Synchroniser les politiques entre l’Albanie et le Kosovo, une opportunité pour sauver le tourisme cette année

Le tourisme est le secteur qui devrait souffrir le plus de la fermeture du pays due au coronavirus. Alors que la consommation intérieure devrait renaître avec la levée progressive des restrictions, il est presque impossible qu’il en soit de même avec l’entrée des étrangers dans le pays. Les voyagistes ont affirmé que les réservations avaient déjà été annulées non seulement pour avril et mai, mais aussi les réservations d’été. Cela se produit alors que le tourisme est à son apogée, avec l’afflux d’étrangers augmentant considérablement ces dernières années, encourageant de gros investissements dans la hausse de la capacité hôtelière. Ces investissements sont menacés, donnant un effet de chaîne à d’autres secteurs qui soutiennent directement ou indirectement le tourisme.

La Banque européenne pour la reconstruction et le développement, dans un récent rapport sur la résilience du pays à la pandémie de Covid-19, a constaté que l’économie de l’Albanie est la plus menacée par le tourisme, car elle absorbe 20% du produit intérieur brut.

Mais nous espérons que le tourisme fonctionnera cette année avec nos voisins, le Kosovo et la Macédoine. Les données de l’INSTAT montrent qu’environ 2,2 millions de citoyens sont entrés en Albanie depuis le Kosovo en 2019, soit 34% du total. De la Macédoine, qui se classe au deuxième rang, venaient 750 000 citoyens (près de 12% du total). Ainsi, de ces deux pays viennent près de la moitié du nombre total de touristes dans le pays.

Une synchronisation des politiques de gestion des crises entre l’Albanie et le Kosovo (mais aussi la Macédoine du Nord) serait dans l’intérêt de l’Albanie, mais aussi du Kosovo et de la Macédoine. Le tourisme albanais survivrait certainement mieux en 2020.

Une ouverture synchronisée aurait un réel effet sur l’économie. Mais il ne faut pas oublier la première semaine de juillet. Nous devons désormais synchroniser, en termes d’accès au dépistage de la population, d’administration de la situation épidémiologique, mais aussi d’administration du système de santé et des ressources dont disposent les deux systèmes.

L’intérêt est commun: le tourisme est au centre de l’Albanie, tandis que le Kosovo a un marché agricole beaucoup plus organisé que le nôtre, mais aussi des produits qui peuvent se substituer aux importations, ce qui a rendu la crise plus difficile à réaliser.
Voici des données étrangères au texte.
(** The conversion of a positive integer below [2^53] is finite and
    positive. *)
Lemma of_int_pos_finite n :
  0 < n < 2 ^ 53 -> exists m e, Float.of_int n = S754_finite false m e.
Proof.
  intros [Hpos Hlt]. destruct n as [|p|p]; try lia.
  pose proof (digits2_pos_bound p Hlt) as Hd.
  unfold Float.of_int, binary_normalize, binary_round.
  assert (fexp Float.prec Float.emax (Z.pos (digits2_pos p) + 0)
          = Z.pos (digits2_pos p) - 53) as ->.
  { unfold fexp, emin, Float.prec, Float.emax. lia. }
  unfold shl_align.
  destruct (Z.pos (digits2_pos p) - 53 - 0) as [|d|d] eqn:Ed; try lia.
  - eexists _, _. apply binary_round_aux_exact; [|lia].
    apply Pos2Z.inj. lia.
  - eexists _, _. apply binary_round_aux_exact; [|lia].
    rewrite digits2_pos_shift. apply Pos2Z.inj. rewrite Pos2Z.inj_add. lia.
Qed.

Lemma of_int_nonneg_shape n :
  0 <= n < 2 ^ 53 ->
  Float.of_int n = S754_zero false \/ exists m e, Float.of_int n = S754_finite false m e.
Proof.
  intros [H0 Hlt]. destruct (Z.eq_dec n 0) as [->|Hn].
  - left. reflexivity.
  - right. apply of_int_pos_finite. lia.
Qed.

Lemma div_finite_nonneg mx ex my ey :
  Spec.nonneg (Float.div (S754_finite false mx ex) (S754_finite false my ey)) = true.
Proof.
  unfold Float.div, SFdiv, SFdiv_core_binary. cbn [xorb].
  set (s := ex - ey - _).
  set (m' := match s with Z.pos _ => Z.shiftl (Z.pos mx) s | 0 => Z.pos mx | Z.neg _ => 0 end).
  assert (0 <= m') as Hm'.
  { subst m'. destruct s; try lia. apply Z.shiftl_nonneg. lia. }
  pose proof (Z.div_pos m' (Z.pos my) Hm' ltac:(lia)) as Hq.
  unfold Z.div in Hq. destruct (Z.div_eucl m' (Z.pos my)) as [q r].
  apply binary_round_aux_nonneg. exact Hq.
Qed.

(** The quotient of two counts, the divisor positive, is non-negative. *)
Lemma truediv_nonneg a b :
  0 <= a < 2 ^ 53 -> 0 < b < 2 ^ 53 -> Spec.nonneg (Float.truediv a b) = true.
Proof.
  intros Ha Hb. unfold Float.truediv.
  destruct (of_int_pos_finite b Hb) as (my & ey & ->).
  destruct (of_int_nonneg_shape a Ha) as [-> | (mx & ex & ->)].
  - reflexivity.
  - apply div_finite_nonneg.
Qed.
(** X23. When the statements of [to_sql] have distinct names, each the name
    of a savepoint, and the database accepts every one of them,
    [execute_sql] without [overwrite] returns. The names and their order are
    kept; every savepoint that has a statement gets [engine.url] added to its
    [written_to_db] and is then materialized for that engine, every other
    entry is as before; [created] lists the tables and views in the order of
    the statements; and [data] has a key for exactly the queries. *)
Theorem X23_execute_sql_success :
  forall (self : Registry) (db : Database) (engine : Engine),
    NoDup (Dict.keys (statements self)) ->
    Forall (fun n => is_Some (Dict.get n self)) (Dict.keys (statements self)) ->
    Forall (fun item => forall db', is_ok (conn_execute db' item.2) = true)
      (statements self) ->
    exists self' db' res,
      execute_ self db engine false = (self', db', Ok res)
      /\ Dict.keys self' = Dict.keys self
      /\ (forall n, Dict.get n self'
                    = if bool_decide (n ∈ Dict.keys (statements self))
                      then marked_ engine <$> Dict.get n self
                      else Dict.get n self)
      /\ (forall n, n ∈ Dict.keys (statements self) ->
                    is_materialized_ self' engine n = Ok true)
      /\ created Row res
         = flat_map (created_object_ self) (Dict.keys (statements self))
      /\ (forall n, is_Some (Dict.get n (data_ Row res))
                    <-> n ∈ Dict.keys (statements self) /\ is_query_ self n = true).
Proof.
  intros self db engine Hnd Hreg Hdb. unfold execute_sql. cbn [execute_drops].
  destruct (execute_loop_ok engine (statements self)
              (mkExecState DataFrame Database Row self db [] []) Hnd Hreg Hdb)
    as (st' & Hloop & Hkeys & Hget & Hcreated & Hdata).
  rewrite Hloop. eexists _, _, _. split; [reflexivity|].
  cbn [st_entries st_created st_data created data_] in *.
  split; [exact Hkeys|]. split; [exact Hget|]. split; [|split].
  - intros n Hin. unfold is_materialized. rewrite Hget.
    rewrite bool_decide_eq_true_2 by exact Hin.
    rewrite Forall_forall in Hreg. destruct (Hreg n Hin) as [info ->].
    cbn. rewrite bool_decide_eq_true_2; [reflexivity|].
    apply elem_of_union. right. apply elem_of_singleton. reflexivity.
  - exact Hcreated.
  - intros n. rewrite Hdata. cbn [Dict.get]. split.
    + intros [[? [=]]|H]; exact H.
    + auto.
Qed.

Abbreviation combined_graph := (_get_combined_graph DataFrame base_node).
Abbreviation reference_of := (entry_reference DataFrame base_node).
Abbreviation names_ := (names DataFrame).
Abbreviation all_ := (all DataFrame).
Abbreviation ref_key e := ("ref_" +:+ name_ DataFrame e).
Lemma plots_use_a_symmetric_range_that_covers_the_map_witness :
  In (EvPlotMap [9; 0; 9]%Z (get_affine (fmri_image demo_env)) (-9)%Z 9%Z
        (25 # 10))
     (snd (run (script demo_env)))
  /\ (-9)%Z = neg 9%Z
  /\ forall x, In x [9; 0; 9]%Z -> num_le (-9)%Z x /\ num_le x 9%Z.
Proof.
  assert (Hin : In (EvPlotMap [9; 0; 9]%Z (get_affine (fmri_image demo_env))
                      (-9)%Z 9%Z (25 # 10))
                   (snd (run (script demo_env)))).
  { vm_compute. do 11 right. left. reflexivity. }
  split; [exact Hin | ].
  exact (plots_use_a_symmetric_range_that_covers_the_map demo_env _ _ _ _ _ Hin).
Defined.

Lemma too_few_design_columns_stop_before_the_fit_witness :
  run (script (demo_world 18 [true; false; true] [7; 8]%Z))
  = (Raise (IndexError "np.eye"),
     preamble (demo_world 18 [true; false; true] [7; 8]%Z))
  /\ steps (preamble (demo_world 18 [true; false; true] [7; 8]%Z))
     = [StepDesign; StepMask]
  /\ nifti_paths (preamble (demo_world 18 [true; false; true] [7; 8]%Z)) = [].
Proof.
  apply (too_few_design_columns_stop_before_the_fit
           (demo_world 18 [true; false; true] [7; 8]%Z) tt).
  - reflexivity.
  - cbn. lia.
Defined.

Lemma mask_of_another_shape_stops_before_the_fit_witness :
  let env := demo_world_shaped 25 (1, 3, 1) [true; false; true] [7; 8]%Z in
  length (mask_array env) = length (get_data (fmri_image env))
  /\ run (script env)
     = (Raise (IndexError "boolean index did not match indexed array"),
        preamble env ++ [EvLoad (data_path env)])
  /\ steps (preamble env ++ [EvLoad (data_path env)])
     = [StepDesign; StepMask; StepLoad]
  /\ nifti_paths (preamble env ++ [EvLoad (data_path env)]) = [].
Proof.
  split; [reflexivity | ].
  apply (mask_of_another_shape_stops_before_the_fit
           (demo_world_shaped 25 (1, 3, 1) [true; false; true] [7; 8]%Z) tt).
  - reflexivity.
  - cbn. lia.
  - vm_compute. discriminate.
Defined.

End LocalizerMore.
(** * GoFSH: caret-value-rule extraction and FSH export

    A shallow embedding of [src/export/FSHExporter.ts] and
    [src/extractor/CaretValueRuleExtractor.ts].

    Conventions of the embedding
    - a JavaScript string is a [string]: a sequence of code units, compared
      unit by unit ([String.compare]), each unit being one [ascii];
    - a JavaScript [Map] and the own properties of an object are association
      lists in insertion order ([JMap]);
    - [undefined] is [None]; a thrown [TypeError] is [TypeError] of [Res];
    - the logger is a list of entries returned next to the result. *)

From Stdlib Require Import List String Ascii Bool Arith ZArith Lia.
From Stdlib Require Import Sorting.Sorted Sorting.Permutation Structures.OrderedTypeEx.
From Stdlib Require Import Numbers.DecimalString.
Import ListNotations.
Open Scope string_scope.
Open Scope list_scope.
Set Warnings "-register-all".

(* ------------------------------------------------------------------ *)
(** ** JavaScript strings *)

Module Str.

Definition LF : string := String (ascii_of_nat 10) "".
Definition CR : string := String (ascii_of_nat 13) "".
Definition DQ : string := String (ascii_of_nat 34) "".

(** [String(n)] for an integer. *)
Definition ofZ (z : Z) : string := NilZero.string_of_int (Z.to_int z).
Definition ofNat (n : nat) : string := ofZ (Z.of_nat n).

Fixpoint drop (n : nat) (s : string) : string :=
  match n, s with
  | S n', String _ s' => drop n' s'
  | _, _ => s
  end.

(** [s.indexOf(pat)], [None] standing for [-1]. *)
Fixpoint indexOf (pat s : string) : option nat :=
  if prefix pat s then Some 0
  else match s with
       | EmptyString => None
       | String _ s' => option_map S (indexOf pat s')
       end.

(** [s.replace(pat, rep)] for a string pattern: the first occurrence only.
    ([rep] never holds a [$] where the exporter and extractor call it.) *)
Fixpoint replaceFirst (pat rep s : string) : string :=
  if prefix pat s then rep ++ drop (length pat) s
  else match s with
       | EmptyString => EmptyString
       | String c s' => String c (replaceFirst pat rep s')
       end.
(** C10. In a run that returns, for every key of a split whose source
    image exists under one of the six candidate extensions, the image
    directory of that split holds, under the key followed by [.jpg], the
    unchanged content of the first existing candidate, whatever the
    extension of that candidate, and the label is copied beside it under
    the key followed by [.txt]; a key whose only image is a [.png] file
    gets the content of that file under the [.jpg] name.  The split
    receives images under no name other than a key followed by [.jpg]. *)
Theorem C10_copied_image_is_named_jpg (R : PyRuntime) (Sk : SkRuntime)
    (listing : list string) (input_images input_labels : gmap string string)
    (out_train out_val out_test : split_dir) (g : rng)
    (train_ratio val_ratio test_ratio : spec_float)
    (out : outcome) (k : string) (files : list string) (before after : split_dir) :
  split_yolo_dataset listing input_images input_labels out_train out_val out_test g
                     train_ratio val_ratio test_ratio = inr out ->
  (files = train_files out /\ before = out_train /\ after = train out) \/
  (files = val_files out /\ before = out_val /\ after = val out) \/
  (files = test_files out /\ before = out_test /\ after = test out) ->
  In k files ->
  (exists ext, In ext candidate_exts /\ is_Some (input_images !! (k +:+ ext))) ->
  (exists ext content,
      In ext candidate_exts /\
      input_images !! (k +:+ ext) = Some content /\
      find_source input_images k candidate_exts = Some content /\
      images after !! (k +:+ ".jpg") = Some content) /\
  (forall content,
      input_images !! (k +:+ ".jpg") = None ->
      input_images !! (k +:+ ".jpeg") = None ->
      input_images !! (k +:+ ".png") = Some content ->
      images after !! (k +:+ ".jpg") = Some content) /\
  (forall label,
      input_labels !! (k +:+ ".txt") = Some label ->
      labels after !! (k +:+ ".txt") = Some label) /\
  (forall name,
      (forall k', In k' files -> name <> k' +:+ ".jpg") ->
      images after !! name = images before !! name).
Proof.
  intros Hrun Hsplit Hk Hex.
  destruct (split_yolo_dataset_inv listing input_images input_labels out_train out_val
              out_test g train_ratio val_ratio test_ratio out Hrun)
    as (temp & l1 & l2 & l3 & _ & _ & Ht & Hv & Hte).
  assert (Hafter : exists log,
             after = fst (copy_split input_images input_labels before log files)).
  { destruct Hsplit as [(-> & -> & ->) | [(-> & -> & ->) | (-> & -> & ->)]]; eauto. }
  destruct Hafter as [log ->].
  assert (Himg : forall content,
             find_source input_images k candidate_exts = Some content ->
             images (fst (copy_split input_images input_labels before log files))
               !! (k +:+ ".jpg") = Some content)
    by (intros content Hsrc; apply copy_split_image; auto).
  split; [| split; [| split]].
  - destruct (find_source_exists input_images k candidate_exts Hex) as [content Hsrc].
    destruct (find_source_found input_images k candidate_exts content Hsrc)
      as (ext & Hin & Hc).
    exists ext, content. auto.
  - intros content Hj Hje Hp. apply Himg.
    unfold candidate_exts. cbn [find_source]. now rewrite Hj, Hje, Hp.
  - intros label Hsrc. apply copy_split_label; auto.
  - intros name Hname. now apply copy_split_other_image.
Qed.

End SplitClaims.

Section Reproducibility.
Import Split Spec.

Lemma train_side `{SkRuntime} {A : Type} (arrays : list A) (test_size : spec_float)
    (n_train n_test : nat) (train test : list A) :
  validate_shuffle_split (length arrays) test_size = inr (n_train, n_test) ->
  train_test_split arrays test_size = inr (train, test) ->
  train = omap (fun i => arrays !! i)
               (take n_train (drop n_test (permutation42 (length arrays)))).
Proof.
  intros Hv. unfold train_test_split. rewrite Hv. cbn [bind].
  destruct (safe_indexing arrays (take n_train _)) as [e | tr] eqn:Htr;
    cbn [bind]; [discriminate |].
  destruct (safe_indexing arrays (take n_test _)) as [e | te];
    cbn [bind ret]; [discriminate |].
  intros [= <- <-]. now apply safe_indexing_omap.
Qed.

Lemma has_key_In (k : string) (l : list string) : has_key k l = true <-> In k l.
Proof.
  unfold has_key. rewrite existsb_exists. split.
  - intros (x & Hin & Heq). apply String.eqb_eq in Heq. now subst.
  - intros Hin. exists k. split; [assumption | apply String.eqb_refl].
Qed.

Lemma moved_key (l1 l2 : list string) :
  (has_key "a" l1 && negb (has_key "a" l2)) ||
  (has_key "b" l1 && negb (has_key "b" l2)) ||
  (has_key "c" l1 && negb (has_key "c" l2)) ||
  (has_key "d" l1 && negb (has_key "d" l2)) = true ->
  exists k, In k l1 /\ ~ In k l2.
Proof.
  intros Hm. repeat (apply orb_prop in Hm as [Hm | Hm]);
    apply andb_prop in Hm as [H1 H2]; apply negb_true_iff in H2;
    apply has_key_In in H1;
    (eexists; split; [exact H1 |]; intros Hin; apply has_key_In in Hin; congruence).
Qed.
Depuis de nombreuses années, l’Albanie et le Kosovo n’ont pas été en mesure de trouver un moyen commun de profiter mutuellement de leurs avantages concurrentiels. Des barrières visibles et invisibles ont entravé cette évolution, malgré les efforts des gouvernements dans les deux sens. Il est temps que les deux pays travaillent ensemble et réfléchissent ensemble.